The relatively high incidence of reports relating to low visibility rig approaches or airborne radar approaches (ARAs) suggests this to be an area of particular concern to pilots involved in offshore commercial helicopter operations. Six of the eight reports on the subject were associated with incidents; two related to inadvertent loss of height (342 & 2207), two related to near misses with the platform (496 & 610), one concerned loss of sight of the platform and a late go-around (675), and one concerned the loss of the platform target on the radar display (631). Although this is an operational issue, it should be borne in mind that the only practical solution lies in the development of appropriate airworthiness requirements. A robust technical solution to the conduct of low visibility rig approaches is required. The UK CAA has already recognised that the aircraft’s weather radar is neither designed nor certificated for the purpose for which it is being used in this instance.

3.3.4  Class 3 issues:

Class 3 has been allocated to the remaining issues covered by the CHIRP reports as indicated in Annex 2.

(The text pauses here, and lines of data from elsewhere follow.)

Lemma returned_loop_tears_down_witness : Wait (sys_conn sys_dead) = Some tt.
Proof.
  refine (proj2 (proj2 (returned_loop_tears_down cfg0 sys_dead reachable_dead _))).
  left. vm_compute. reflexivity.
Defined.

(** X15. In every reachable state the configuration is the one given to
    New, and every frame written to the link so far carries the configured
    client ID as its sender and was written with the five seconds of the
    handshake or with the configured write timeout. *)
Theorem written_frames_carry_local_id
  (cf : Configure) (s : System) (m : Msg) (timeout : Duration) (err : option string) :
  reachable cf s ->
  In (NetWriteMessage m timeout err) (net (sys_conn s)) ->
  cfg (sys_conn s) = cf /\
  From m = ID cf /\
  (timeout = 5 * 1000000000 \/ timeout = WriteTimeout cf).
Proof.
  intros Hreach Hin.
  destruct (reachable_teardown_inv cf s Hreach) as (Hcfg & _ & Hnet & _).
  split; [exact Hcfg|].
  rewrite Forall_forall in Hnet. apply (Hnet _ (proj2 (list_elem_of_In _ _) Hin)).
Qed.

Lemma written_frames_carry_local_id_witness :
  From (handshake_msg cfg0) = ID cfg0.
Proof.
  refine (proj1 (proj2 (written_frames_carry_local_id cfg0 sys_dead
                          (handshake_msg cfg0) (5 * 1000000000) None
                          reachable_dead _))).
  vm_compute. auto.
Defined.

(** ** Read errors that are not timeouts *)

(** X16. However many reads in a row fail with errors that are not
    timeouts, the read loop does not return: it logs each error and reads
    again, with the counter, the context, the network trace and the
    channels unchanged; and at its read it has no case for the cancellation
    of the context. *)
Theorem loopRead_keeps_reading_on_errors (errs : list string) (c : Conn) (t : Z) :
  Forall (fun err => is_io_timeout err = false) errs ->
  (exists c',
     loopRead_run (failed_reads errs) c (mkLoopRead LR_Read t) =
       Some (c', mkLoopRead LR_Read t) /\
     ctx_done c' = ctx_done c /\ net c' = net c /\ chans c' = chans c /\
     length (log c') = (length (log c) + length errs)%nat) /\
  loopRead_step EvDoneCase c (mkLoopRead LR_Read t) = None.
Proof.
  intros Hall. split; [|reflexivity].
  revert c. induction errs as [|err errs IH]; intros c.
  - exists c. cbn. repeat split; lia.
  - apply Forall_cons in Hall as [Herr Hall].
    cbn [failed_reads List.map loopRead_run].
    rewrite (loopRead_step_error c t err Herr).
    destruct (IH Hall (logf logging.Error "read message: %v" [logging.AStr err] c))
      as (c' & Hrun & Hd & Hn & Hc & Hl).
    exists c'. split; [exact Hrun|]. rewrite Hd, Hn, Hc, Hl. cbn.
    rewrite length_app. cbn. repeat split; lia.
Qed.

Lemma loopRead_keeps_reading_on_errors_witness :
  exists c',
    loopRead_run (failed_reads ["EOF"; "use of closed network connection"])
                 (cancel conn0) (mkLoopRead LR_Read 3) =
      Some (c', mkLoopRead LR_Read 3).
Proof.
  destruct (loopRead_keeps_reading_on_errors
              ["EOF"; "use of closed network connection"] (cancel conn0) 3)
    as [(c' & Hrun & _) _].
  - repeat constructor.
  - exists c'. exact Hrun.
Defined.

(** ** Outbound frames leave in queue order *)

Lemma loopWrite_round (c : Conn) (q : Chan) (m : Msg) (rest : list Msg)
  (err : option string) :
  chans c !! write c = Some q ->
  chan_buf q = m :: rest ->
  exists c2,
    loopWrite_run [EvRecvCase; EvWriteMessage err] c LW_Select = Some (c2, LW_Select) /\
    net c2 = (net c ++ [write_call (cfg c) m err])%list /\
    chans c2 = <[write c := mkChan (chan_cap q) rest]> (chans c) /\
    cfg c2 = cfg c /\ write c2 = write c.
Proof.
  intros Hq Hbuf. cbn [loopWrite_run]. unfold loopWrite_step at 1.
  rewrite (chan_recv_head (write c) q m rest (chans c) Hq Hbuf).
  unfold loopWrite_step.
  destruct err; eexists; (split; [reflexivity|]); cbn; auto.
Qed.

Lemma loopWrite_run_app (es1 es2 : list LoopWriteEvent) (c : Conn) (pc : LoopWritePC) :
  loopWrite_run (es1 ++ es2) c pc =
    match loopWrite_run es1 c pc with
    | Some (c', pc') => loopWrite_run es2 c' pc'
    | None => None
    end.
Proof.
  revert c pc. induction es1 as [|e es1 IH]; intros c pc; cbn [loopWrite_run app].
  - reflexivity.
  - destruct (loopWrite_step e c pc) as [[c' pc']|]; [apply IH | reflexivity].
Qed.
(** * public_ip_poster: a shallow embedding of [public_ip_poster.py]

    The script resolves the host's public IPv4 address from a list of
    echo services, caches the answer in a JSON file with a timestamp, and
    uploads the cache file to the destinations of a configuration file.

    Conventions of the embedding.
    - A Python [str] is a Rocq [string]; its characters are read as the
      code points U+0000..U+00FF, on which [isspace], [isdigit] and the
      decimal digits of [int] are given by the Unicode tables Python uses.
    - Python numbers that come from JSON or from [time.time()] are
      rationals ([Q]); arithmetic and comparisons on them are exact.
      [int()] is the unbounded positional value of its digits; the
      interpreter's optional limit on the length of a decimal literal
      ([sys.set_int_max_str_digits]) is taken as switched off.
    - A function that can raise returns an [outcome]; code that reads the
      file system, the network or the log runs in the monad [M] over a
      [world], and what it asks of the outside is answered by an [env]. *)

From Stdlib Require Import QArith Ascii String ZArith Lia.
From stdpp Require Import gmap strings list.

Open Scope string_scope.

(** ** Outcomes of a call *)

Inductive exn : Type :=
| KeyError (key : string)
| TypeError
| ValueError
| OverflowError
| JSONDecodeError
| IOError
| RequestException
| SSHException.

(** A call returns a value, raises, or ends the process ([os._exit]). *)
Inductive outcome (A : Type) : Type :=
| Returned (a : A)
| Raised (e : exn)
| Exited (code : Z).
Arguments Returned {A} a.
Arguments Raised {A} e.
Arguments Exited {A} code.

Definition obind {A B} (o : outcome A) (k : A -> outcome B) : outcome B :=
  match o with
  | Returned a => k a
  | Raised e => Raised e
  | Exited c => Exited c
  end.

(** ** Python built-ins on [str] *)

Module Py.
(** Splitting what was joined gives the parts back, when no part holds
    the separator. *)
Lemma split_join c part parts :
  Forall (fun p => Js.includes p (String c "") = false) (part :: parts) →
  JsText.split (String c "") (Js.join (String c "") (part :: parts))
  = part :: parts.
Proof.
  assert (∀ current,
    Forall (fun p => Js.includes p (String c "") = false) (part :: parts) →
    JsText.split_from (String c "") (Js.join (String c "") (part :: parts)) 0 current
    = (current +:+ part) :: parts) as Hgen.
  { revert part. induction parts as [|next parts IH]; intros part current Hparts.
    - cbn [Js.join]. rewrite <- (append_empty_r part) at 1.
      rewrite split_from_field by by apply Forall_cons in Hparts as [? _].
      done.
    - apply Forall_cons in Hparts as [Hpart Hparts].
      change (Js.join (String c "") (part :: next :: parts))
        with (part +:+ String c "" +:+ Js.join (String c "") (next :: parts)).
      rewrite split_from_field by done. rewrite append_cons.
      change ("" +:+ ?s) with s.
      rewrite split_from_separator. by rewrite IH. }
  intros Hparts. unfold JsText.split. by rewrite Hgen.
Qed.

Lemma includes_char_append c a b :
  Js.includes (a +:+ b) (String c "")
  = Js.includes a (String c "") || Js.includes b (String c "").
Proof.
  induction a as [|x a IH].
  - change ("" +:+ b) with b. by destruct b.
  - rewrite append_cons. cbn [Js.includes]. rewrite !prefix_char, IH.
    by rewrite orb_assoc.
Qed.

Lemma includes_char_join c d parts :
  c ≠ d →
  Forall (fun p => Js.includes p (String c "") = false) parts →
  Js.includes (Js.join (String d "") parts) (String c "") = false.
Proof.
  intros Hne. induction parts as [|part parts IH]; intros Hparts; [done|].
  apply Forall_cons in Hparts as [Hpart Hparts].
  destruct parts as [|next parts]; [done|].
  change (Js.join (String d "") (part :: next :: parts))
    with (part +:+ String d "" +:+ Js.join (String d "") (next :: parts)).
  rewrite !includes_char_append, Hpart, IH by done.
  cbn [Js.includes]. rewrite prefix_char. by rewrite bool_decide_eq_false_2.
Qed.

(** X24. The exported file is the byte order mark followed by one line
    for the headers and one line for each lead, in order, and a line
    splits back into the five fields of its lead, provided that no field
    holds a comma or a line break: fields are written as they are, without
    quotes.  The download is named after the date part of the clock. *)
Theorem exported_file_reads_back date time leads :
  Forall plain leads →
  Js.includes date "T" = false →
  let exported := Dashboard.exportLeads (date +:+ "T" +:+ time) leads in
  exported.1 = JsText.utf8 [239; 187; 191] +:+ Dashboard.csvContent leads
  ∧ JsText.split Dashboard.newline (Dashboard.csvContent leads)
    = Js.join "," Dashboard.headers :: map Dashboard.row leads
  ∧ Forall (fun lead => JsText.split "," (Dashboard.row lead) = Dashboard.fields lead)
      leads
  ∧ exported.2 = "leads_" +:+ date +:+ ".csv".
Proof.
  intros Hplain Hdate. cbn zeta. split; [done|]. split; [|split].
  - unfold Dashboard.csvContent, Dashboard.newline. apply split_join.
    apply Forall_cons. split; [done|]. apply Forall_fmap.
    eapply Forall_impl; [exact Hplain|]. intros lead Hlead.
    unfold Dashboard.row.
    apply (includes_char_join (ascii_of_nat 10) ","%char); [done|].
    eapply Forall_impl; [exact Hlead|]. by intros field [_ ?].
  - eapply Forall_impl; [exact Hplain|]. intros lead Hlead.
    unfold Dashboard.row, Dashboard.fields in *. apply (split_join ","%char).
    eapply Forall_impl; [exact Hlead|]. by intros field [? _].
  - unfold Dashboard.exportLeads. cbn [snd]. unfold JsText.split.
    rewrite (split_from_field "T"%char) by done.
    change ("T" +:+ time) with (String "T" time).
    by rewrite split_from_separator.
Qed.

Lemma exported_file_reads_back_witness :
  let exported := Dashboard.exportLeads ("2023-11-14" +:+ "T" +:+ "10:00:00.000Z")
                    [lead0] in
  exported.1 = JsText.utf8 [239; 187; 191] +:+ Dashboard.csvContent [lead0]
  ∧ JsText.split Dashboard.newline (Dashboard.csvContent [lead0])
    = Js.join "," Dashboard.headers :: map Dashboard.row [lead0]
  ∧ Forall (fun lead => JsText.split "," (Dashboard.row lead) = Dashboard.fields lead)
      [lead0]
  ∧ exported.2 = "leads_" +:+ "2023-11-14" +:+ ".csv".
Proof.
  apply (exported_file_reads_back "2023-11-14" "10:00:00.000Z" [lead0]).
  - repeat constructor.
  - reflexivity.
Defined.
Lemma voice_command_safe_witness :
  exists s',
    processVoiceCommand 0 (initialState player) "knight b1 to c3" = Done s'
    /\ (s' = initialState player
        \/ exists fromRow fromCol toRow toCol,
             inGrid fromRow fromCol = true
             /\ inGrid toRow toCol = true
             /\ executeMove 0 (initialState player)
                  fromRow fromCol toRow toCol = Done s').
Proof.
  apply (voice_command_safe 0 (initialState player) "knight b1 to c3").
  split; [reflexivity | repeat constructor].
Defined.

(** The state-unchanged clause of the move step does not extend to an
    origin name with a character outside the alphabets: its pair
    [(-1, -1)] would make [isValidMove] read a row the board does not
    have. No command produces such a name ([extractSquares_onBoard]). *)
Example moveExtracted_offboard_origin :
  moveExtracted 0 (initialState player) (Some (Str "z9")) (Some (Str "e4"))
  = TypeError.
Proof. reflexivity. Qed.

(** ** The click handler *)

Lemma forM_Done {S : Type} (l : list Z) (body : Z -> S -> run S) :
  (forall x acc, x ∈ l -> exists acc', body x acc = Done acc') ->
  forall acc, exists r, forM l body acc = Done r.
Proof.
  induction l as [| x l IH]; intros Hbody acc; cbn [forM]; [eauto |].
  destruct (Hbody x acc) as [acc' ->]; [left |]. cbn [bind].
  apply IH. intros y a Hy. apply Hbody. right. exact Hy.
Qed.

Lemma calculateValidMoves_Done (b : Board) (cp : Color) (r c : Z) :
  length b = 8%nat -> 0 <= r <= 7 ->
  exists moves, calculateValidMoves b cp r c = Done moves.
Proof.
  intros Hlen Hr. unfold calculateValidMoves.
  apply forM_Done. intros toRow acc _.
  apply forM_Done. intros toCol acc' _.
  destruct (isValidMove_Done b cp r c toRow toCol Hlen Hr) as [ok ->].
  cbn [bind]. eauto.
Qed.

Ltac same_game := unfold noMove; cbn; done.

Lemma handleSquareClick_step (now : Z) (s : GameState) (r c : Z) :
  wfState s ->
  inGrid r c = true ->
  exists s',
    handleSquareClick now s r c = Done s'
    /\ wfState s'
    /\ (noMove s s'
        \/ exists fromRow fromCol,
             selectedSquare s = Some (mkSquare fromRow fromCol)
             /\ inGrid fromRow fromCol = true
             /\ isValidMove (board s) (currentPlayer s) fromRow fromCol r c
                = Done true
             /\ executeMove now s fromRow fromCol r c = Done s'
             /\ movedTo now s s' fromRow fromCol r c).
Proof.
  intros Hwfs Hclick. pose proof Hwfs as [Hwf Hsel].
  pose proof (wfBoard_rows _ Hwf) as Hlen.
  pose proof Hclick as Hclick'. apply inGrid_true in Hclick' as [Hr Hc].
  assert (Hselect : exists s',
    (let* piece := board_get (board s) r c in
     if ownPiece s piece then
       let* moves := calculateValidMoves (board s) (currentPlayer s) r c in
       Done (setSelection (Some (mkSquare r c)) moves s)
     else Done (setSelection None [] s)) = Done s'
    /\ wfState s' /\ noMove s s').
  { destruct (board_get_Done (board s) r c Hlen Hr) as [cell ->].
    cbn [bind]. destruct (ownPiece s cell).
    - destruct (calculateValidMoves_Done (board s) (currentPlayer s) r c
                  Hlen Hr) as [moves ->].
      cbn [bind]. eexists. split; [reflexivity |].
      split; [| same_game].
      split; [exact Hwf |]. cbn. intros sq H. injection H as <-. exact Hclick.
    - eexists. split; [reflexivity |]. split; [| same_game].
      split; [exact Hwf | intros sq H; discriminate H]. }
  unfold handleSquareClick.
  destruct (gameStarted s); cbn [negb].
  2:{ exists s. split; [reflexivity |].
      split; [exact Hwfs | left; same_game]. }
  destruct (selectedSquare s) as [[fromRow fromCol] |] eqn:Hselected.
  - pose proof (Hsel _ eq_refl) as Hfrom. cbn [row col] in Hfrom.
    destruct ((fromRow =? r) && (fromCol =? c)).
    { eexists. split; [reflexivity |].
      split; [| left; same_game].
      split; [exact Hwf | intros sq H; discriminate H]. }
    pose proof Hfrom as Hfrom'. apply inGrid_true in Hfrom' as [Hfr Hfc].
    destruct (isValidMove_Done (board s) (currentPlayer s) fromRow fromCol r c
                Hlen Hfr) as [ok Hok].
    rewrite Hok. cbn [bind]. destruct ok.
    + destruct (isValidMove_true_inv _ _ _ _ _ _ Hok)
        as (p & Hp & _ & _ & Hne).
      destruct (executeMove_Done now s fromRow fromCol r c p Hwf Hp Hclick Hne)
        as (s' & Hs' & Hwf' & Hmoved).
      exists s'. split; [exact Hs' |]. split; [exact Hwf' |].
      right. exists fromRow, fromCol. done.
    + destruct Hselect as (s' & Hs' & Hwf' & Hno).
      exists s'. split; [exact Hs' |]. split; [exact Hwf' |]. left. exact Hno.
  - destruct (board_get_Done (board s) r c Hlen Hr) as [cell ->].
    cbn [bind]. destruct (ownPiece s cell).
    + destruct (calculateValidMoves_Done (board s) (currentPlayer s) r c
                  Hlen Hr) as [moves ->].
      cbn [bind]. eexists. split; [reflexivity |].
      split; [| left; same_game].
      split; [exact Hwf |]. cbn. intros sq H. injection H as <-. exact Hclick.
    + exists s. split; [reflexivity |].
      split; [exact Hwfs | left; same_game].
Qed.

Lemma wfState_initialState (mode : GameMode) : wfState (initialState mode).
Proof.
  split; [exact wfBoard_initialBoard | intros sq H; discriminate H].
Qed.

(** * Further properties of the engine *)

(** ** [isValidMove] on an occupied origin *)

Lemma isValidMove_on_piece (b : Board) (cp : Color)
    (fromRow fromCol toRow toCol : Z) (p : ChessPiece) :
  wfBoard b ->
  board_get b fromRow fromCol = Done (Some p) ->
  exists r : bool,
    isValidMove b cp fromRow fromCol toRow toCol = Done r
    /\ (r = true <->
        color p = cp
        /\ inGrid toRow toCol = true
        /\ (fromRow <> toRow \/ fromCol <> toCol)
        /\ targetFree b p toRow toCol
        /\ pieceRule b fromRow fromCol toRow toCol p = Done true).
Proof.
  intros Hwf Hp. pose proof (wfBoard_rows b Hwf) as Hlen.
  destruct (board_get_Some_inGrid b _ _ p Hwf Hp) as [Hfr Hfc].
  unfold isValidMove, isValidMove_with, targetFree. rewrite bounds_check.
  destruct (inGrid toRow toCol) eqn:Hto; cbn [negb].
  2:{ exists false. split; [reflexivity |].
      split; [discriminate | intros (_ & H & _); discriminate H]. }
  apply inGrid_true in Hto.
  destruct ((fromRow =? toRow) && (fromCol =? toCol)) eqn:Hsame.
  { exists false. split; [reflexivity |]. split; [discriminate |].
    apply same_square_check in Hsame. intros (_ & _ & H & _). lia. }
  assert (fromRow <> toRow \/ fromCol <> toCol) as Hne.
  { apply andb_false_iff in Hsame as [H | H]; apply Z.eqb_neq in H; auto. }
  rewrite Hp. cbn [bind].
  destruct (Color_eqb (color p) cp) eqn:Hcol; cbn [negb].
  2:{ exists false. split; [reflexivity |]. split; [discriminate |].
      intros (H & _). apply Color_eqb_eq in H. congruence. }
  apply Color_eqb_eq in Hcol.
  destruct (board_get_Done b toRow toCol Hlen) as [target Htarget]; [lia |].
  rewrite Htarget. cbn [bind].
  destruct target as [t |].
  - destruct (Color_eqb (color t) (color p)) eqn:Ht.
    + exists false. split; [reflexivity |]. split; [discriminate |].
      intros (_ & _ & _ & H & _). apply Color_eqb_eq in Ht.
      exfalso. exact (H t eq_refl Ht).
    + destruct (pieceRule_Done b fromRow fromCol toRow toCol Hlen Hfr
                  ltac:(lia) Hne p) as [r Hr].
      exists r. split; [exact Hr |]. rewrite Hr. split.
      * intros ->. repeat split; try done.
        intros t' Ht' Hc. injection Ht' as <-.
        apply Color_eqb_eq in Hc. congruence.
      * intros (_ & _ & _ & _ & H). congruence.
  - destruct (pieceRule_Done b fromRow fromCol toRow toCol Hlen Hfr
                ltac:(lia) Hne p) as [r Hr].
    exists r. split; [exact Hr |]. rewrite Hr. split.
    + intros ->. repeat split; done.
    + intros (_ & _ & _ & _ & H). congruence.
Qed.

(** ** The movement rule of each piece *)

Lemma pieceRule_knight (b : Board) (fr fc tr tc : Z) (p : ChessPiece) :
  type p = "knight" ->
  pieceRule b fr fc tr tc p = isValidKnightMove fr fc tr tc.
Proof. intros H. unfold pieceRule. rewrite H. reflexivity. Qed.

Lemma pieceRule_king (b : Board) (fr fc tr tc : Z) (p : ChessPiece) :
  type p = "king" ->
  pieceRule b fr fc tr tc p = isValidKingMove fr fc tr tc.
Proof. intros H. unfold pieceRule. rewrite H. reflexivity. Qed.

Lemma pieceRule_pawn (b : Board) (fr fc tr tc : Z) (p : ChessPiece) :
  type p = "pawn" ->
  pieceRule b fr fc tr tc p = isValidPawnMove b fr fc tr tc p.
Proof. intros H. unfold pieceRule. rewrite H. reflexivity. Qed.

Review of the CHIRP reports prior to the establishment of the RHFSG classification scheme had identified human-machine interface (HMI) issues as a significant concern. Fifteen (20.8%) reports were considered relevant and one (1.4%) potentially relevant as shown in the following table.

RHFSG classification / RHFSG class / CHIRP report numbers / No. of reports / Total number of reports in classification / % of classification related to HMI issues
<3175kg / >3175kg
1.6 / 3 / 240 (?) / 1 / 1 / 100%
1.7 / 3 / 1581 / 684, 953 / 3 / 3 / 100%
1.14 / 1 / 1113, 1164 / 2 / 2 / 100%
1.15 / 3 / 1067 / 799, 801 / 3 / 3 / 100%
2.2 / 3 / 537 / 1 / 1 / 100%
2.4 / 2 / 625, 800 / 2 / 12 / 17%
3.17 / 3 / 720, 1490 / 2 / 2 / 100%
3.19 / 3 / 1594, 2250 / 2 / 3 / 67%

It is noted that the HMI related reports account for 100% of the reports in six of the eight RHFSG classifications concerned, and most of the reports in a seventh. Effectively spreading the HMI issues across a number of (mostly class 3) classifications appears to have diluted the importance of this issue, and it is recommended that it be considered a high priority issue. It should also be noted that the associated CHIRP reports are quite evenly shared between the small and large helicopter categories, suggesting that this issue is not confined to offshore commercial helicopter operations.

3.3.5  Other Issues:

Four of the 72 reports could not sensibly be allocated to any of the RHFSG categories. Of these, one related to duty hours (480), one to the burden of regulation (1532), one to check list deficiencies (1935), and one to pilot training matters (2106).

4.  Conclusions

In the context of the RHFSG exercise, the CHIRP data is considered to represent a valid input as anecdotal evidence.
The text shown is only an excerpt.